WHAT YOU NEED TO DO
From the material below, copy out each line with the word "getScoreMessage" in it.

□ □ □ □ □

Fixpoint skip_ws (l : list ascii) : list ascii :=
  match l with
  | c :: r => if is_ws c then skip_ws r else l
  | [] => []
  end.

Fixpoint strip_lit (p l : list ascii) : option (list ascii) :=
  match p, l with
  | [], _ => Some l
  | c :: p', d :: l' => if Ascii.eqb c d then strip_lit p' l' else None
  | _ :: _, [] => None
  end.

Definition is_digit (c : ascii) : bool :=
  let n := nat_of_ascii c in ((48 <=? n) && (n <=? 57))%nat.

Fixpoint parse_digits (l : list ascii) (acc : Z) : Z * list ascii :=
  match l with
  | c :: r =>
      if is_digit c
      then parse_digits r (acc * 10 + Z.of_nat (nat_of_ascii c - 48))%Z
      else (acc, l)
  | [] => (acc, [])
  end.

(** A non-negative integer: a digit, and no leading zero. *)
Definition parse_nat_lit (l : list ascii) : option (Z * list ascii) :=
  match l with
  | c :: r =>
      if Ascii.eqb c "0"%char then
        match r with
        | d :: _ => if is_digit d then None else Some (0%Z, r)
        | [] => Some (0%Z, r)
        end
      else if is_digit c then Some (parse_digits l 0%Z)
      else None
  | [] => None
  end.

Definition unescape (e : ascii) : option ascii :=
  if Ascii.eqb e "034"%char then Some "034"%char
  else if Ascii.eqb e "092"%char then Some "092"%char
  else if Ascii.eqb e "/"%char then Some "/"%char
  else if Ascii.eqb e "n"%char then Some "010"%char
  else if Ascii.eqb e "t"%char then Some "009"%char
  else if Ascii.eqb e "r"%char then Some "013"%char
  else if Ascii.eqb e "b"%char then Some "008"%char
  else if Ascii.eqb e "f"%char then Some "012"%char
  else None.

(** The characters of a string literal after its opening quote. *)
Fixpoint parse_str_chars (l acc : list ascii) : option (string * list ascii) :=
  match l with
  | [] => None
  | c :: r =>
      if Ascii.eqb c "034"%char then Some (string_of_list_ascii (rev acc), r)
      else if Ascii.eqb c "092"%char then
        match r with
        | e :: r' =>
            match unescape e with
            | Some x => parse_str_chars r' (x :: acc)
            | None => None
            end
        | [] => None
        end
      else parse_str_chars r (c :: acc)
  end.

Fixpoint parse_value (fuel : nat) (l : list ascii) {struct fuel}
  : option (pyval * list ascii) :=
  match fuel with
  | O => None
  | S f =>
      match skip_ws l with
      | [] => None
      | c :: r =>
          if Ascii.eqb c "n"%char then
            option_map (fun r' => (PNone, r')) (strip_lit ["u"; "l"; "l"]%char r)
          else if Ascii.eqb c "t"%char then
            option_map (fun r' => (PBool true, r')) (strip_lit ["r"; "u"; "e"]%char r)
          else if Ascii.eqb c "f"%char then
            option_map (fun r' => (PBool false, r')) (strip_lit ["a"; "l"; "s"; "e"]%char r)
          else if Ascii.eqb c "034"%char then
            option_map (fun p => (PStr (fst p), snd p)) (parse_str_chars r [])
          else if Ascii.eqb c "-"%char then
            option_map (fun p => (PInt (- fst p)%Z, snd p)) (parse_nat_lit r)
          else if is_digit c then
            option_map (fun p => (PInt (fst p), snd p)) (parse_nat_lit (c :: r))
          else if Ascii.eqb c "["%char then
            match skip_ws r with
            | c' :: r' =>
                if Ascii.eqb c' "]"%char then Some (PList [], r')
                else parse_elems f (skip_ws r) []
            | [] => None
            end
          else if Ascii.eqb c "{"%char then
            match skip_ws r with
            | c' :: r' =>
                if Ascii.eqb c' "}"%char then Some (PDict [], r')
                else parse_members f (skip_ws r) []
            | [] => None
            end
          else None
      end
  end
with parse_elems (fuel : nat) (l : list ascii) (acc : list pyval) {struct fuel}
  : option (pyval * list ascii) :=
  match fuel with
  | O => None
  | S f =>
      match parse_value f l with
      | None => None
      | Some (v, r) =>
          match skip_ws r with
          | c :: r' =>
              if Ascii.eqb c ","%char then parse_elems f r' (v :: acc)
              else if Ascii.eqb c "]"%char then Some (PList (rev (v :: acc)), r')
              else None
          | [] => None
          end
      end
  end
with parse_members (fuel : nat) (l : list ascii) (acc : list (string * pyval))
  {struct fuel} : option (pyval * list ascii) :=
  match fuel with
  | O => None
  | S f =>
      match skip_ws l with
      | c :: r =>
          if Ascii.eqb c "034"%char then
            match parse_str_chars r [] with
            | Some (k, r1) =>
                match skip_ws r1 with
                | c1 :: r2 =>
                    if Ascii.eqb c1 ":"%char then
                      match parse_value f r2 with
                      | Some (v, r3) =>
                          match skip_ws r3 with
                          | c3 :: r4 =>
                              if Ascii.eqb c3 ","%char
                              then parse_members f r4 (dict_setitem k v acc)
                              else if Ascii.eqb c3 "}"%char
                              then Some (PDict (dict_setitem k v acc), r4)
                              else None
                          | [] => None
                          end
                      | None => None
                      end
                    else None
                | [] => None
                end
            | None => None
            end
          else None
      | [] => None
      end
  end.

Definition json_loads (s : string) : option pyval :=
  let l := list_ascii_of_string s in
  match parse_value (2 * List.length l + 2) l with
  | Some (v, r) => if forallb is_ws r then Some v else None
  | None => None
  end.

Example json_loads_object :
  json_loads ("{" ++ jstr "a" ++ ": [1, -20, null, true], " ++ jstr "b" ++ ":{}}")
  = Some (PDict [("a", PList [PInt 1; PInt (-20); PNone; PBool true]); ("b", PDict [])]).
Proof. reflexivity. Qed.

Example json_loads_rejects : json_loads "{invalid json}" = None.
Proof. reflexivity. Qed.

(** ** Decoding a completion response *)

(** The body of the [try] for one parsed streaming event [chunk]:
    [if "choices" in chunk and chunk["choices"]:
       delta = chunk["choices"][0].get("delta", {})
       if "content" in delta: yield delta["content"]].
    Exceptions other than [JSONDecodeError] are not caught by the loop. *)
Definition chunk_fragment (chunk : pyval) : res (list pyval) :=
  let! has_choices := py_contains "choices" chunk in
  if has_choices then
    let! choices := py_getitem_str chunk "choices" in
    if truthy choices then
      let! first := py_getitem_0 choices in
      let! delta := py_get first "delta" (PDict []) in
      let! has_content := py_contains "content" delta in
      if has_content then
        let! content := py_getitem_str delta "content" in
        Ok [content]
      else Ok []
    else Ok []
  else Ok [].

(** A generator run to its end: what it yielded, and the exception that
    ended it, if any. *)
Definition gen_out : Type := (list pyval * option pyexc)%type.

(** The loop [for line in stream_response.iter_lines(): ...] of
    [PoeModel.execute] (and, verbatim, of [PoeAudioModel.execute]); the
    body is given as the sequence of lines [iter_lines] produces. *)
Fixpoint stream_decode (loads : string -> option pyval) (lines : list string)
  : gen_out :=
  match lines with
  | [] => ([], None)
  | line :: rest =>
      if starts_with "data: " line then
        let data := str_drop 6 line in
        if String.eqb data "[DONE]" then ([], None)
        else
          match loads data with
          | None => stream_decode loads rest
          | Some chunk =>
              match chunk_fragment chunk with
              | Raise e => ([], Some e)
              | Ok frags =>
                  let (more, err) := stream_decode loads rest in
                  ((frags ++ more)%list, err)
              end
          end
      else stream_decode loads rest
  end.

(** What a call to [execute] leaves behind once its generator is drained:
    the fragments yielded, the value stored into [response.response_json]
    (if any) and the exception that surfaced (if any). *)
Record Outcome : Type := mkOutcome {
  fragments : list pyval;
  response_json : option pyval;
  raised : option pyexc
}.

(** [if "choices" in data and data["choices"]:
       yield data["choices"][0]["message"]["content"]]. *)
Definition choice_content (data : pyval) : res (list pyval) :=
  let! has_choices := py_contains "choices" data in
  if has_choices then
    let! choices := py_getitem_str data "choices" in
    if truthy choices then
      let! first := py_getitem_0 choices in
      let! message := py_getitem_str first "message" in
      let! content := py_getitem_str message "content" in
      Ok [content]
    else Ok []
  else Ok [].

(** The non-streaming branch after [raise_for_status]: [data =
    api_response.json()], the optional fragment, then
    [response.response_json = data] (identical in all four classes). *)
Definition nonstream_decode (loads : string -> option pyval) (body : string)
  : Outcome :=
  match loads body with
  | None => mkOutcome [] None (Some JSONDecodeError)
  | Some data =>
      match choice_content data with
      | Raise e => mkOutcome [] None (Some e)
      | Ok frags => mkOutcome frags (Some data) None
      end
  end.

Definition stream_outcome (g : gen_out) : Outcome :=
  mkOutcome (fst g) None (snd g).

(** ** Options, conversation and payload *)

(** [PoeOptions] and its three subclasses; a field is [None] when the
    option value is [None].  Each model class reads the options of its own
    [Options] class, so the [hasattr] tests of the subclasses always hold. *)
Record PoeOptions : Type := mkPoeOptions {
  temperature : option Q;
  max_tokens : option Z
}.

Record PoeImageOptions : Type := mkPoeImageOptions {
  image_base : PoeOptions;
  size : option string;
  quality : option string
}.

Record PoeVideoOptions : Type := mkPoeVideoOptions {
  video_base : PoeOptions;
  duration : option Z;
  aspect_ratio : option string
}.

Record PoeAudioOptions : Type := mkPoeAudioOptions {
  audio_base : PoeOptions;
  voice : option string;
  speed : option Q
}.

□ □ □ □ □

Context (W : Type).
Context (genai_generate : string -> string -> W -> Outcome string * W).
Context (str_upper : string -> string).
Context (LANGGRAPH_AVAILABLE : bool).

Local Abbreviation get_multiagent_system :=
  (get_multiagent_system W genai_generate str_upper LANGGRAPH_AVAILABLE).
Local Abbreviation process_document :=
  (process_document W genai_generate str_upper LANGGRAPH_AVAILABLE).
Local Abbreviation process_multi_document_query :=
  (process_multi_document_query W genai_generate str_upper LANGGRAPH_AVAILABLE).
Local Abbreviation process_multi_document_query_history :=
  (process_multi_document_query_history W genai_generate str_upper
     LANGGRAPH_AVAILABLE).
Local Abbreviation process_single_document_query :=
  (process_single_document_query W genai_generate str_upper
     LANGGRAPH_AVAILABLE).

□ □ □ □ □

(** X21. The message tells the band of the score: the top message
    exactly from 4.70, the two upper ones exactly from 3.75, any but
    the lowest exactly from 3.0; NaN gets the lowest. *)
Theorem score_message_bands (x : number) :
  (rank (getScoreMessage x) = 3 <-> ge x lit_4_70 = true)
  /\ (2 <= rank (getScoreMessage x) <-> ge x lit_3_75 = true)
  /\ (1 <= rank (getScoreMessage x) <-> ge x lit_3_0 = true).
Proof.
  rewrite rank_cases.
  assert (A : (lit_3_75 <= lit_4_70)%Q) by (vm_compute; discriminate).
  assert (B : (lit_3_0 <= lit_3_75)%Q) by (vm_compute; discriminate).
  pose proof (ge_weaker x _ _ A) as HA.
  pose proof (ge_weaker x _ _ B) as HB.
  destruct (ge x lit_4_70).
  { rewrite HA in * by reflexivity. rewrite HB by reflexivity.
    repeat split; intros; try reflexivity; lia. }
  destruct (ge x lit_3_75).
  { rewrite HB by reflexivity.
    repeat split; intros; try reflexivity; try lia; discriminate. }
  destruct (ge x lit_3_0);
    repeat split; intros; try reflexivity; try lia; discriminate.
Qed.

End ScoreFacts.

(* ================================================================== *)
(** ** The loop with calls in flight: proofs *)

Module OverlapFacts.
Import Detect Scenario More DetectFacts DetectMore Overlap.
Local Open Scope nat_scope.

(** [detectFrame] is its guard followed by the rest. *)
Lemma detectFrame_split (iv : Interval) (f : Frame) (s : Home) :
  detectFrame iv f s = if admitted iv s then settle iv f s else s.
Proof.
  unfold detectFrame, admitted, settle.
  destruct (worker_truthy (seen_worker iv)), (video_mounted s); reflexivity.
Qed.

□ □ □ □ □

SOLUTION TO THIS TASK
  (rank (getScoreMessage x) = 3 <-> ge x lit_4_70 = true)
  /\ (2 <= rank (getScoreMessage x) <-> ge x lit_3_75 = true)
  /\ (1 <= rank (getScoreMessage x) <-> ge x lit_3_0 = true).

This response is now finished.